• _Data to examine_:

(** What a [getblocktemplate] call has come to: an answer, or nothing yet
    because it is still in the long-poll wait. *)
Inductive Answer :=
| Answered (r : rpc UniValue)
| NotYet (checktxtime : Z).

(** ** [getblocktemplate] *)

Section GetBlockTemplate.
Context {S W : Type} `{!ValidationState S, !Primitives, !Node S W}.

Definition ran {St A : Type} (r : A) (st : St) (cs : list Call) : Ran St A :=
  {| result := r; final := st; calls := cs |}.

(** Proposal mode, lines 448-475. *)
Definition proposal (dataval : JVal) (w : W) : Ran W (rpc UniValue) :=
  match dataval with
  | JStr data =>
    match DecodeHexBlk data with
    | None => ran (Throw RPC_DESERIALIZATION_ERROR "Block decode failed") w []
    | Some blk =>
      let hash := GetHash blk in
      match LookupBlockIndex w hash with
      | Some pindex =>
        if CBlockIndex_IsValid (deref w pindex) BLOCK_VALID_SCRIPTS
        then ran (Return (VSTR "duplicate")) w []
        else if negb (Z.land (nStatus (deref w pindex)) BLOCK_FAILED_MASK =? 0)
        then ran (Return (VSTR "duplicate-invalid")) w []
        else ran (Return (VSTR "duplicate-inconclusive")) w []
      | None =>
        match ChainActive_Tip w with
        | None => ran NullDeref w []
        | Some pindexPrev =>
          (* TestBlockValidity only supports blocks built on the current Tip *)
          if negb (hashPrevBlock blk =? phashBlock (deref w pindexPrev))%N
          then ran (Return (VSTR "inconclusive-not-best-prevblk")) w []
          else
            let '(state, w') := TestBlockValidity blk pindexPrev w in
            ran (BIP22ValidationResult state) w' [CallTestBlockValidity blk]
        end
      end
    end
  | _ => ran (Throw RPC_TYPE_ERROR "Missing data String key for proposal") w []
  end.

(** The three refusals of lines 481-488. *)
Definition check_node (w : W) : rpc unit :=
  if negb (has_connman w)
  then Throw RPC_CLIENT_P2P_DISABLED
         "Error: Peer-to-peer functionality missing or disabled"
  else if GetNodeCount w =? 0
  then Throw RPC_CLIENT_NOT_CONNECTED (String.append PACKAGE_NAME " is not connected!")
  else if IsInitialBlockDownload w
  then Throw RPC_CLIENT_IN_INITIAL_DOWNLOAD
         (String.append PACKAGE_NAME " is in initial sync and waiting for blocks...")
  else Return tt.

• _Exercise goal_: Could you retype all of the entries, leaving every character unchanged?

• _Your response_:
(** What a [getblocktemplate] call has come to: an answer, or nothing yet
    because it is still in the long-poll wait. *)
Inductive Answer :=
| Answered (r : rpc UniValue)
| NotYet (checktxtime : Z).

(** ** [getblocktemplate] *)

Section GetBlockTemplate.
Context {S W : Type} `{!ValidationState S, !Primitives, !Node S W}.

Definition ran {St A : Type} (r : A) (st : St) (cs : list Call) : Ran St A :=
  {| result := r; final := st; calls := cs |}.

(** Proposal mode, lines 448-475. *)
Definition proposal (dataval : JVal) (w : W) : Ran W (rpc UniValue) :=
  match dataval with
  | JStr data =>
    match DecodeHexBlk data with
    | None => ran (Throw RPC_DESERIALIZATION_ERROR "Block decode failed") w []
    | Some blk =>
      let hash := GetHash blk in
      match LookupBlockIndex w hash with
      | Some pindex =>
        if CBlockIndex_IsValid (deref w pindex) BLOCK_VALID_SCRIPTS
        then ran (Return (VSTR "duplicate")) w []
        else if negb (Z.land (nStatus (deref w pindex)) BLOCK_FAILED_MASK =? 0)
        then ran (Return (VSTR "duplicate-invalid")) w []
        else ran (Return (VSTR "duplicate-inconclusive")) w []
      | None =>
        match ChainActive_Tip w with
        | None => ran NullDeref w []
        | Some pindexPrev =>
          (* TestBlockValidity only supports blocks built on the current Tip *)
          if negb (hashPrevBlock blk =? phashBlock (deref w pindexPrev))%N
          then ran (Return (VSTR "inconclusive-not-best-prevblk")) w []
          else
            let '(state, w') := TestBlockValidity blk pindexPrev w in
            ran (BIP22ValidationResult state) w' [CallTestBlockValidity blk]
        end
      end
    end
  | _ => ran (Throw RPC_TYPE_ERROR "Missing data String key for proposal") w []
  end.

(** The three refusals of lines 481-488. *)
Definition check_node (w : W) : rpc unit :=
  if negb (has_connman w)
  then Throw RPC_CLIENT_P2P_DISABLED
         "Error: Peer-to-peer functionality missing or disabled"
  else if GetNodeCount w =? 0
  then Throw RPC_CLIENT_NOT_CONNECTED (String.append PACKAGE_NAME " is not connected!")
  else if IsInitialBlockDownload w
  then Throw RPC_CLIENT_IN_INITIAL_DOWNLOAD
         (String.append PACKAGE_NAME " is in initial sync and waiting for blocks...")
  else Return tt.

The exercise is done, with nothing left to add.